Soldiers assigned to 1st and 2nd battalions of the 327th Infantry Regiment, 1st Brigade Combat Team, 101st Airborne Division (Air Assault) at Fort Campbell, recently completed Noble Bastogne, an air assault exercise that measured their proficiency as a unit.
Noble Bastogne included vertical envelopment, a tactical maneuver allowing soldiers to be transported behind enemy lines in such a way that prevents enemy forces from retreating and enables a more effective attack.
“The purpose is to get after the large-scale combat operations, there’s a whole brigade’s worth of effort that’s gone into this training and this is a great opportunity for the brigade to exercise a battalion-level air assault,” said Capt. Wessley Sickman, Alpha Company, 2-327th Inf. Regt. commander. “Testing soldiers as individuals is just as important as testing a whole brigade on their functionality, one Soldier’s mistake could change everything.”

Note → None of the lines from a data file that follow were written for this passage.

(* ===== verification/Guest.v ===== *)
(** The life of one guest ([NewRuntime] in [src/internal/kernel/kernel.go] and
    [Process.execute] in [src/internal/kernel/process.go]): what is acquired, in
    which order it is given back, and the status that comes out.

    The WebAssembly runtime (wazero, wacogo) is not in the repository: whether
    each call of it succeeds is an answer of the [wasm] record.  [execute] is
    written in a small monad with the [defer] statement of the source: a frame
    collects the calls made, the deferred ones run when the function returns,
    the last one first. *)
From S2P Require Import Prelude Abi Paths Signals Process.

(** The host interfaces, in the order both functions go through them. *)
Definition interfaces : list string :=
  ["pgzero:host/proc@0.1.0"; "pgzero:host/sig@0.1.0"; "pgzero:host/fd@0.1.0";
   "pgzero:host/net@0.1.0"; "pgzero:host/shm@0.1.0"; "pgzero:host/sema@0.1.0"].

(** * [NewRuntime] *)
Inductive engine := NoEngine | EngineOpen | EngineClosed.

Fixpoint new_factories (NewFactory : string → bool) (l : list string) : list string * bool :=
  match l with
  | [] => ([], true)
  | n :: l =>
      if NewFactory n then let '(made, ok) := new_factories NewFactory l in (n :: made, ok)
      else ([], false)
  end.

(** The factories of the runtime, [None] for an error, and the engine. *)
Definition NewRuntime (CacheDir : string) (NewCompilationCacheWithDir : bool) (NewFactory : string → bool)
  : option (list string) * engine :=
  if negb (bool_decide (CacheDir = "")) && negb NewCompilationCacheWithDir then (None, NoEngine)
  else
    match new_factories NewFactory interfaces with
    | (made, true) => (Some made, EngineOpen)
    | (_, false) => (None, EngineClosed)
    end.

(** * [execute] *)
(** What the runtime answers; [Call] says how the guest's [run] ended. *)
Record wasm := Wasm {
  NewWorld : bool;
  NewInstance : string → bool;
  program : bool;
  Instantiate : bool;
  ExportedInstance : bool;
  Call : guest_end;
}.

Inductive event :=
| EWorld | EHost (name : string) | EInstance | ECall | EStopSignals
| ECloseInstance | ECloseHost (name : string) | ECloseWorld.
#[export] Instance event_eq_dec : EqDecision event.
Proof. solve_decision. Defined.

Inductive deferred := DWorld | DHosts | DInstance | DStopSignals.

(** A call of the function: the events so far, the deferred calls, the last one
    first, and the variable [hostInsts]. *)
Record frame := Frame { f_trace : list event; f_defers : list deferred; f_hosts : list string }.
#[export] Instance eta_frame : Eta frame := λ r,
  {| f_trace := f_trace r; f_defers := f_defers r; f_hosts := f_hosts r |}.

(** A statement: it goes on with a value, or the function returns a status. *)
Definition body (A : Type) : Type := frame → (Z + A) * frame.
Definition ret {A} (x : A) : body A := λ f, (inr x, f).
Definition return_ {A} (status : Z) : body A := λ f, (inl status, f).
Definition bind {A B} (m : body A) (g : A → body B) : body B := λ f,
  match m f with
  | (inl status, f) => (inl status, f)
  | (inr x, f) => g x f
  end.
Definition emit (e : event) : body () := λ f, (inr (), f <| f_trace ::= λ t, t ++ [e] |>).
Definition defer (d : deferred) : body () := λ f, (inr (), f <| f_defers ::= cons d |>).
Definition add_host (n : string) : body () := λ f, (inr (), f <| f_hosts ::= λ l, l ++ [n] |>).
#[local] Notation "m ;; n" := (bind m (λ _, n)) (at level 100, n at level 200, right associativity).

(** A call of the runtime that fails with [127 << 8] or has the effect [e]. *)
Definition acquire (ok : bool) (e : event) : body () :=
  if ok then emit e else return_ (Z.shiftl 127 8).

Fixpoint new_instances (NewInstance : string → bool) (l : list string) : body () :=
  match l with
  | [] => ret ()
  | n :: l => acquire (NewInstance n) (EHost n);; add_host n;; new_instances NewInstance l
  end.

Definition execute_body (w : wasm) (p : proc) : body Z :=
  acquire (NewWorld w) EWorld;;
  defer DWorld;;
  defer DHosts;;
  new_instances (NewInstance w) interfaces;;
  (if program w then ret () else return_ (Z.shiftl 127 8));;
  acquire (Instantiate w) EInstance;;
  defer DInstance;;
  defer DStopSignals;;
  (if ExportedInstance w then ret () else return_ (Z.shiftl 127 8));;
  emit ECall;;
  ret (execute_status (Call w) p).

Definition run_deferred (f : frame) (d : deferred) : frame :=
  f <| f_trace ::= λ t, t ++
    match d with
    | DWorld => [ECloseWorld]
    | DHosts => ECloseHost <$> f_hosts f
    | DInstance => [ECloseInstance]
    | DStopSignals => [EStopSignals]
    end |>.

Definition call (b : body Z) : Z * list event :=
  let '(r, f) := b (Frame [] [] []) in
  (match r with inl status | inr status => status end, f_trace (fold_left run_deferred (f_defers f) f)).

(** The status [execute] returns when the process is in the state [p] once the
    guest has stopped, and what it did. *)
Definition execute (w : wasm) (p : proc) : Z * list event := call (execute_body w p).

(** * What must hold of every run *)
(** What is held: the world, the host instances, the guest's instance with its
    memory, and whether a signal may still be written into that memory. *)
Record held := Held { h_world : bool; h_hosts : list string; h_instance : bool; h_signals : bool }.
#[export] Instance held_eq_dec : EqDecision held.
Proof. solve_decision. Defined.

Definition nothing : held := Held false [] false false.

(** Using or giving back something that is not held, taking what is held, and
    closing something while something that needs it is held, are errors. *)
Definition life (e : event) (h : held) : option held :=
  let 'Held w hs i s := h in
  match e with
  | EWorld => if w then None else Some (Held true hs i s)
  | EHost n => if w && negb i && bool_decide (n ∉ hs) then Some (Held w (hs ++ [n]) i s) else None
  | EInstance => if w && negb i && bool_decide (hs = interfaces) then Some (Held w hs true true) else None
  | ECall => if i && s then Some h else None
  | EStopSignals => if i && s then Some (Held w hs i false) else None
  | ECloseInstance => if i && negb s then Some (Held w hs false s) else None
  | ECloseHost n => if w && negb i && bool_decide (n ∈ hs) then Some (Held w (filter (.≠ n) hs) i s) else None
  | ECloseWorld => if w && negb i && bool_decide (hs = []) then Some (Held false hs i s) else None
  end.

Fixpoint lives (es : list event) (h : held) : option held :=
  match es with
  | [] => Some h
  | e :: es => match life e h with Some h => lives es h | None => None end
  end.

(** Everything the guest needs was there. *)
Definition started (w : wasm) : bool :=
  NewWorld w && forallb (NewInstance w) interfaces && program w && Instantiate w && ExportedInstance w.

(** C32. Whatever fails: all that [execute] acquired is given back, once and in
    an order in which nothing is closed while it is needed; signals are cut off
    before the memory they are written to is freed; and the guest is called,
    once, exactly when all was there, its status then being the one of its end,
    and [127 << 8] otherwise. *)
Theorem execute_balanced w p :
  let '(status, es) := execute w p in
  lives es nothing = Some nothing ∧
  count_occ event_eq_dec es ECall = (if started w then 1 else 0)%nat ∧
  status = (if started w then execute_status (Call w) p else Z.shiftl 127 8).
Proof.
  destruct w as [b1 ni b2 b3 b4 e]. unfold execute, execute_body, started, interfaces.
  cbn [NewWorld NewInstance program Instantiate ExportedInstance Call new_instances forallb].
  destruct b1; [|by split_and!].
  repeat match goal with |- context [ni ?n] => destruct (ni n); [|by split_and!] end.
  destruct b2; [|by split_and!].
  destruct b3; [|by split_and!].
  destruct b4; by split_and!.
Qed.

(** The engine is open exactly when a Runtime comes back, which then has every
    factory [execute] instantiates; it is never left open behind an error. *)
Lemma new_factories_spec NewFactory l :
  new_factories NewFactory l = (l, true) ∧ (∀ n, n ∈ l → NewFactory n = true) ∨
  snd (new_factories NewFactory l) = false ∧ ∃ n, n ∈ l ∧ NewFactory n = false.
Proof.
  induction l as [|n l IH]; simpl; [left; split; [done|by intros ? ?%elem_of_nil]|].
  destruct (NewFactory n) eqn:E.
  - destruct IH as [[-> Hl]|[Hs (x & Hx & Hf)]].
    + left. split; [done|]. by intros x [->|?]%elem_of_cons; [|apply Hl].
    + right. destruct (new_factories NewFactory l). simpl in *. split; [done|]. exists x. rewrite elem_of_cons; eauto.
  - right. split; [done|]. exists n. split; [left|done].
Qed.

Lemma NewRuntime_engine CacheDir cache NewFactory :
  (NewRuntime CacheDir cache NewFactory).2 = EngineOpen ↔
  (NewRuntime CacheDir cache NewFactory).1 = Some interfaces.
Proof.
  unfold NewRuntime. destruct (_ && _); [done|].
  destruct (new_factories_spec NewFactory interfaces) as [[-> _]|[Hs _]]; [done|].
  destruct (new_factories NewFactory interfaces) as [made []]; [done|]. done.
Qed.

Air Assault missions measure the capabilities of a unit based on the Screaming Eagle Big 6, the fundamental skills all soldiers assigned to the 101st Abn. Div. must maintain and continue to improve upon.
The Big 6 include physical training, weapon proficiency, battle tasks and warrior drills, medical skills and equipment maintenance.
The Screaming Eagle Big 6 ensures 101st soldiers are tactically proficient and lethal, capable of accomplishing any mission set given.
Exercises like these test unit proficiencies and ensure they are up to the Screaming Eagle standard.
Using the support from other battalions made the training possible, Sickman said. It also improved the functionality between units who may not perform in joint training frequently.
“Getting to see how the soldiers adapt and how they work with others shows the caliber of the soldiers that I’m working with and the caliber of soldiers who are in the brigade,” said Sgt. Richard Mchowski, a squad leader Alpha Co. 2-327th Inf. Regt.
During Noble Bastogne, soldiers also coordinated and conducted ground tactical movements during the late hours of the night to test the soldiers’ ability to function under low-visibility and high-stress situations. Training under such conditions provides real-world scenarios to identify areas of opportunity for soldier improvement that helps focus unit training in areas needed.
“You get to see the flaws within your peers whether it’s a different squad, different company, whatever, it helps you identify areas of weakness that can be improved on,” Mchowski said. “Even the lowest private can look back and see where they need to improve to affect the outcome of a mission.”